"So it seems to me," said she. After a pause she added, with a smile, "but the creature is both entertaining and useful. We have had the greatest kind of a frolic over this wall."
"But, really," said I, "this case of Jim and Alice is getting serious."
"Don't say a word," said my wife, laughing. "They are in the F's; they have got out of Flirtation and into Friendship."
"And friendship between a girl like Alice and a young man, on his part soon gets to mean——."
"Oh, well, let it get to mean what it will," said my wife; "they are having nice times now, and the best of it is, nobody sees anything but you and I. Nobody bothers Alice, or asks her if she is engaged, and she is careful to inform me that she regards Jim quite as a brother. You see that is one advantage of our living where nobody knows us—we can all do just as we like. This little house is Robinson Crusoe's island—in the middle of New York. But now, Harry, there is one thing you must do toward this room. There must be a little gilt molding to finish off the top and sides. You just go to Berthold & Capstick's and get it. See, here are the figures," she said, showing her memorandum-book. "We shall want just that much."
"But, can we put it up?"
"No, but you just speak to little Tim Brady, who is a clerk there—Tim used to be a boy in father's office—he will like nothing better than to come and put it up for us, and then we shall be fine as a new fiddle."

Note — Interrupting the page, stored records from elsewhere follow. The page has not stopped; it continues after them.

(** No other registered source is placed in the cluster. *)
Fixpoint check_peers (archive : bool) (cluster : pyval) (peers : list source_row) : result exn unit :=
  match peers with
  | [] => Ok tt
  | peer :: rest =>
      other ← identity_placement (cfg_settings (src_config peer));
      if negb archive && py_eqb other.2 cluster then Err (LifecycleError "RETIREMENT_BLOCKED")
      else check_peers archive cluster rest
  end.

Definition peer_rows (s : db) (source : string) : list source_row :=
  (select (λ k _, negb (bool_decide (k = source)) && negb (tombstoned s k)) (sources s)).*2.

(** ** Plans *)

Definition plan_remote (r : retirement_row) : result exn pyval := py_item "remote" (PDict (ret_plan r)).
Definition plan_manifest (r : retirement_row) : result exn pyval := remote ← plan_remote r; py_item "manifest" remote.
(** [record["plan"]["remote"]["manifest"].get("format") == n]. *)
Definition plan_format_is (n : Z) (r : retirement_row) : result exn bool :=
  manifest ← plan_manifest r; format ← attr_get "format" manifest; Ok (py_eqb format (PInt n)).

(** ** Updates of a record *)

Definition with_retirement (r : retirement_row) (state : RetirementState) (receipt : option pydict) (code : option string)
    (consent : option bool) (finished : option Z) (superseded : option N) (verified : bool) : retirement_row :=
  {| ret_operation := ret_operation r; ret_source := ret_source r; ret_actor := ret_actor r; ret_revision := ret_revision r;
     ret_guard_instance := ret_guard_instance r; ret_plan := ret_plan r; ret_state := state; ret_receipt := receipt;
     ret_safe_code := code; ret_remove_credentials := consent; ret_created_at := ret_created_at r; ret_finished_at := finished;
     ret_superseded_by := superseded; ret_local_cleanup_verified := verified |}.

Definition set_state (state : RetirementState) (code : option string) (r : retirement_row) : retirement_row :=
  with_retirement r state (ret_receipt r) code (ret_remove_credentials r) (ret_finished_at r) (ret_superseded_by r)
    (ret_local_cleanup_verified r).
Definition set_sending (consent : bool) (r : retirement_row) : retirement_row :=
  with_retirement r RT_SENDING (ret_receipt r) (ret_safe_code r) (Some consent) (ret_finished_at r) (ret_superseded_by r)
    (ret_local_cleanup_verified r).
Definition set_consent (r : retirement_row) : retirement_row :=
  with_retirement r (ret_state r) (ret_receipt r) (ret_safe_code r) (Some true) (ret_finished_at r) (ret_superseded_by r)
    (ret_local_cleanup_verified r).
Definition set_superseded (by_operation : N) (r : retirement_row) : retirement_row :=
  with_retirement r (ret_state r) (ret_receipt r) (ret_safe_code r) (ret_remove_credentials r) (ret_finished_at r)
    (Some by_operation) (ret_local_cleanup_verified r).
Definition set_succeeded (receipt : pydict) (finished : Z) (r : retirement_row) : retirement_row :=
  with_retirement r RT_SUCCEEDED (Some receipt) None (ret_remove_credentials r) (Some finished) (ret_superseded_by r)
    (ret_local_cleanup_verified r).
Definition set_verified (r : retirement_row) : retirement_row :=
  with_retirement r (ret_state r) (ret_receipt r) (ret_safe_code r) (ret_remove_credentials r) (ret_finished_at r)
    (ret_superseded_by r) true.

And so, while I was driving under a great pressure of business at the office daily, my home was growing leaf by leaf, and unfolding flower by flower, under the creative hands of my home-queen and sovereign lady.
Time would fail me to relate the enterprises conceived, carried out, and prosperously finished under her hands. Indeed I came to have such a reverential belief in her power that had she announced that she intended to take my house up bodily and set it down in Japan, in the true "Arabian Nights" style, I should not in the least have doubted her ability to do it. The house was as much an expression of my wife's personality, a thing wrought out of her being, as any picture painted by an artist.
Many homes have no personality. They are made by the upholsterers; the things in them express the tastes of David and Saul, or Berthold & Capstick, or whoever else of artificers undertake the getting up of houses. But our house formed itself around my wife like the pearly shell around the nautilus. My home was Eva,—she the scheming, the busy, the creative, was the life, soul, and spirit of all that was there.